Yes, I'm trying to follow the microservices pattern. At the moment, services talk to each other via HTTP APIs or messaging. As you mentioned, API gateway should be used only for external access.

For direct HTTP communication there are no problems, but for messaging I followed http://www.slideshare.net/chris.e.richardson/building-and-deploying-microservices-with-event-sourcing-cqrs-and-docker-hacksummit-2014 to create a custom solution based on RabbitMQ. 

I followed the principle that only one service is the owner of the entity (lets say entity Company). When company is updated (via UI), event is published to RabbitMQ. Every other service listens to changes and updates it own database (it syncs data). Entity supports multiple versions so there are no problems with upgrading services and backward comparability.

Message is in format

{
  "timestamp": 1442340700000,
  "entity": "company", // <- entity name is unique for all microservices
  "version": 1, // <- to support backward compatibility
  "action": "create", // <- create/update/delete.
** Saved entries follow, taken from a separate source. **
(* ===== verification/AcceptedBlocks.v ===== *)
(** * From validation to consolidation

    A block that [validate_block_transactions] accepts fits the pool of requests that
    the validation leaves behind, so that its consolidation records every transaction
    of the block ([accepted_block_recorded]). *)

From stdpp Require Import base tactics numbers list gmap sorting.
From Stdlib Require Import ZArith Lia.
From S2P Require Import Prelude Stake Stakes StakesCorrect Ars Hashes Superblock Versioning Tapi Merkle Rad Float Priority Storage UtxoDb Utxo.
From S2P Require Import UtxoDbCorrect UtxoCorrect RepEngine Eligibility Epoch RadScript Transaction DataRequest TxPool TxPoolCorrect TxFactory.
From S2P Require Import Consensus Validation BlockValidation ValidationCorrect BlockValidationCorrect BlockRequests Consolidation.
From S2P Require Import ConsolidationCorrect.
Local Open Scope Z_scope.
Local Open Scope rust_scope.

(** ** Loops of the validation *)

Lemma each_all {S A} (body : S → A → result Failure S) (P : A → Prop) l : ∀ s s',
  (∀ s x s', body s x = Ok s' → P x) → each body l s = Ok s' → Forall P l.
Proof.
  induction l as [|x l IH]; intros s s' Hb Hk; [done|]. cbn [each] in Hk. step_ok Hk. constructor; [by eapply Hb|by eapply IH].
Qed.
(** A loop that keeps the set of the keys it met. *)
Lemma each_once {S A} `{Countable K} (body : S → A → result Failure S) (key : A → K) (met : S → gset K) l : ∀ s s',
  (∀ s x s', body s x = Ok s' → key x ∉ met s ∧ met s' = {[ key x ]} ∪ met s) →
  each body l s = Ok s' → NoDup (key <$> l) ∧ Forall (λ x, key x ∉ met s) l.
Proof.
  induction l as [|x l IH]; intros s s' Hb Hk; [by split; [constructor|]|]. cbn [each] in Hk. step_ok Hk.
  destruct (Hb _ _ _ E) as [Hx Hm]. destruct (IH _ _ Hb Hk) as [Hnd Hl]. rewrite Forall_forall in Hl. rewrite Hm in Hl. split.
  - rewrite fmap_cons. constructor; [|done]. intros (y & Heq & Hy)%list_elem_of_fmap. apply (Hl y Hy). rewrite Heq. set_solver.
  - constructor; [done|]. apply Forall_forall. intros y Hy Hin. apply (Hl y Hy). set_solver.
Qed.

Section accepted.
Context `{UtxoDbLaws D, FloatOrd}.
Context (pinfo : ProtocolInfo) (env : Environment) (calculate_sha256 : list Z → Hash).
Context (tx_hash : option ProtocolVersion → Transaction → Hash) (header_hash : option ProtocolVersion → BlockHeader → Hash).
Context (hash_concat : Hash → Hash → Hash) (empty_hash : Hash).
Context (verify : PublicKey → list Z → list Z → bool) (parse_public_key : PublicKey → bool) (parse_signature : list Z → bool).
Context (from_slice : list Z → option Value) (from_value_u8 : Value → option Z).
Context (run_tally_panic_safe : list RevealTransaction → RADTally → f64 → nat → ActiveWips → bool →
                                option TallyMetaData * option (list Z)).
Context (tally_bytes_on_encode_error : list Z).
Implicit Types (x : BlockContext) (q : DataRequestPool) (h : Hash).

Abbreviation version_of e := (get_protocol_version pinfo (Some e)).
Abbreviation signer := (DataRequest.signer calculate_sha256).
Abbreviation dr_id x t := (tx_hash (Some (b_version x)) (DataRequest t)).
Abbreviation validate_transactions :=
  (validate_block_transactions pinfo env calculate_sha256 tx_hash header_hash hash_concat empty_hash verify parse_public_key
     parse_signature from_slice from_value_u8 run_tally_panic_safe tally_bytes_on_encode_error).
Abbreviation add x := (add_unsolvable pinfo calculate_sha256 tx_hash x).
Abbreviation tallies x := (tally_loop (D:=D) pinfo calculate_sha256 tx_hash run_tally_panic_safe tally_bytes_on_encode_error x).
Abbreviation until_requests := (validate_until_requests (D:=D) pinfo env calculate_sha256 tx_hash parse_public_key parse_signature from_slice from_value_u8).

(** ** Transactions up to the requests *)

Lemma signature_signer hash sigs sv r :
  validate_commit_reveal_signature parse_public_key parse_signature hash sigs sv = Ok r → signer sigs = Some (Hashes.pkh calculate_sha256 (public_key r.1)).
Proof. unfold validate_commit_reveal_signature. destruct sigs as [|ks [|]]; intros Hk; [done| |by step_ok Hk]. by repeat step_ok Hk; injection Hk as <-. Qed.

(** What an accepted commit says about its request; the key is the one of the
    duplicates that the block may not have. *)
Definition commit_known q (t : CommitTransaction) : Prop :=
  signer (c_signatures t) = Some (Hashes.pkh calculate_sha256 (vrf_public_key (claim_proof (c_proof t))))
  ∧ ∃ st, data_request_pool q !! c_dr_pointer t = Some st ∧ stage st = COMMIT.
Definition reveal_known q (t : RevealTransaction) : Prop :=
  signer (r_signatures t) = Some (r_pkh t) ∧ ∃ st, data_request_pool q !! r_dr_pointer t = Some st ∧ stage st = REVEAL.

Lemma commit_step_known x q vrf rep s t s' :
  commit_step (D:=D) pinfo env calculate_sha256 tx_hash parse_public_key parse_signature x q vrf rep s t = Ok s' →
  commit_known q t
  ∧ let key := (c_dr_pointer t, Hashes.pkh calculate_sha256 (vrf_public_key (claim_proof (c_proof t)))) in
    key ∉ s.1.2 ∧ s'.1.2 = {[ key ]} ∪ s.1.2.
Proof.
  destruct s as [[s hs] counts]. unfold commit_step. intros Hk. step_ok Hk. destruct a as [[[ptr ws] fee] sv]. step_ok Hk. step_ok Hk.
  injection Hk as <-. unfold validate_commit_transaction in E. step_ok E. step_ok E. do 5 step_ok E. step_ok E. step_ok E. injection E as <- _ _ _.
  cbn [fst snd]. split; [|done].
  match goal with Hs : validate_commit_reveal_signature _ _ _ _ _ = Ok _ |- _ => apply signature_signer in Hs end.
  match goal with Hp : ok_or _ _ = Ok _ |- _ => apply ok_or_ok in Hp end.
  split; [|eexists; split; [done|by apply dec_stable]].
  match goal with Hn : ¬ (_ ≠ _) |- _ => apply dec_stable in Hn end. congruence.
Qed.
Lemma reveal_step_known q s t s' :
  reveal_step (D:=D) calculate_sha256 tx_hash parse_public_key parse_signature q s t = Ok s' →
  reveal_known q t ∧ (r_dr_pointer t, r_pkh t) ∉ s.2 ∧ s'.2 = {[ (r_dr_pointer t, r_pkh t) ]} ∪ s.2.
Proof.
  destruct s as [s hs]. unfold reveal_step. intros Hk. step_ok Hk. step_ok Hk. injection Hk as <-.
  unfold validate_reveal_transaction in E. step_ok E. step_ok E. step_ok E. step_ok E. cbn [fst snd]. split; [|done].
  apply signature_signer in E1. apply ok_or_ok in E0. split; [|eexists; split; [done|by apply dec_stable]]. rewrite E1. f_equal. by apply dec_stable.
Qed.
Lemma dr_step_signed x many s t s' :
  dr_step (D:=D) pinfo calculate_sha256 tx_hash parse_public_key parse_signature from_slice from_value_u8 x many s t = Ok s' → is_Some (signer (d_signatures t)).
Proof.
  destruct s as [s acc]. unfold dr_step. intros Hk. step_ok Hk. unfold validate_dr_transaction in E. step_ok E. step_ok E.
  unfold validate_transaction_signature in E0. step_ok E0; [|by repeat step_ok E0]. step_ok E. step_ok E.
  unfold DataRequest.signer. destruct (d_signatures t); [|by eexists]. by destruct (d_inputs t).
Qed.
I should probably also support events like company_bankrupted, company_sold etc..
  "fields":
  {
      "id": "91dd87da-bb52-496a-b371-4dda8515168a", // <- UUID for primary keys
      "name": "My company"
  }
}

Have you used any similar solutions? Some suggest different servicebuses to solve syncing (communication) between services. What do you think? I checked around for some opensource projects, but I wasn't able to find anything useful. So I'm not really sure if this is the right way.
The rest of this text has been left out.